____ Records
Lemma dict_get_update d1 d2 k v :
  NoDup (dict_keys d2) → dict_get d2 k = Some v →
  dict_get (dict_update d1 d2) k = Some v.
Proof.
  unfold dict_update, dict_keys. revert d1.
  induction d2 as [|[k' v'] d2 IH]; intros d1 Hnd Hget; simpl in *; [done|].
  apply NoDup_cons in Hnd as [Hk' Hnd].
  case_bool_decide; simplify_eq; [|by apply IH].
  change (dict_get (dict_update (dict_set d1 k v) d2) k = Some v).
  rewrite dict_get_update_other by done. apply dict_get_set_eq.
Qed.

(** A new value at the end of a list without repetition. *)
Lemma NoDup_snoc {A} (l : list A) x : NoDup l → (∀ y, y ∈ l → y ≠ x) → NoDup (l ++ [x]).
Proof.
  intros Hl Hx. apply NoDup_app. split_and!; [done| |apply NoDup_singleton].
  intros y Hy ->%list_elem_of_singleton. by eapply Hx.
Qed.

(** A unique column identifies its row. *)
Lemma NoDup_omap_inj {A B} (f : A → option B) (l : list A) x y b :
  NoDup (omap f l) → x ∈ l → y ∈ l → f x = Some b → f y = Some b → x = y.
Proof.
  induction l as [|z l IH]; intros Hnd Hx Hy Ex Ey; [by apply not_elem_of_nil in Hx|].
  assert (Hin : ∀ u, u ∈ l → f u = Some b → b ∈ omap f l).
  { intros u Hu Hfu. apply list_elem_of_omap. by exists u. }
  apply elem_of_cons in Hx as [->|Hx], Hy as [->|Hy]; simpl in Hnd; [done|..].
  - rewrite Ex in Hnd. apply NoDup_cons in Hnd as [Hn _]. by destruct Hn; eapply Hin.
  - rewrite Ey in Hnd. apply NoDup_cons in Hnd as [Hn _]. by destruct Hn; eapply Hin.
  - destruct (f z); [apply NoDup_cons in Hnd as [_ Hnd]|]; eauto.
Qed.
________
*Exercise:* Your output should be the listing's lines, exact and complete, from its first line to the line that contains "induction l as", inclusive.

*Exercise response:*
Lemma dict_get_update d1 d2 k v :
  NoDup (dict_keys d2) → dict_get d2 k = Some v →
  dict_get (dict_update d1 d2) k = Some v.
Proof.
  unfold dict_update, dict_keys. revert d1.
  induction d2 as [|[k' v'] d2 IH]; intros d1 Hnd Hget; simpl in *; [done|].
  apply NoDup_cons in Hnd as [Hk' Hnd].
  case_bool_decide; simplify_eq; [|by apply IH].
  change (dict_get (dict_update (dict_set d1 k v) d2) k = Some v).
  rewrite dict_get_update_other by done. apply dict_get_set_eq.
Qed.

(** A new value at the end of a list without repetition. *)
Lemma NoDup_snoc {A} (l : list A) x : NoDup l → (∀ y, y ∈ l → y ≠ x) → NoDup (l ++ [x]).
Proof.
  intros Hl Hx. apply NoDup_app. split_and!; [done| |apply NoDup_singleton].
  intros y Hy ->%list_elem_of_singleton. by eapply Hx.
Qed.

(** A unique column identifies its row. *)
Lemma NoDup_omap_inj {A B} (f : A → option B) (l : list A) x y b :
  NoDup (omap f l) → x ∈ l → y ∈ l → f x = Some b → f y = Some b → x = y.
Proof.
  induction l as [|z l IH]; intros Hnd Hx Hy Ex Ey; [by apply not_elem_of_nil in Hx|].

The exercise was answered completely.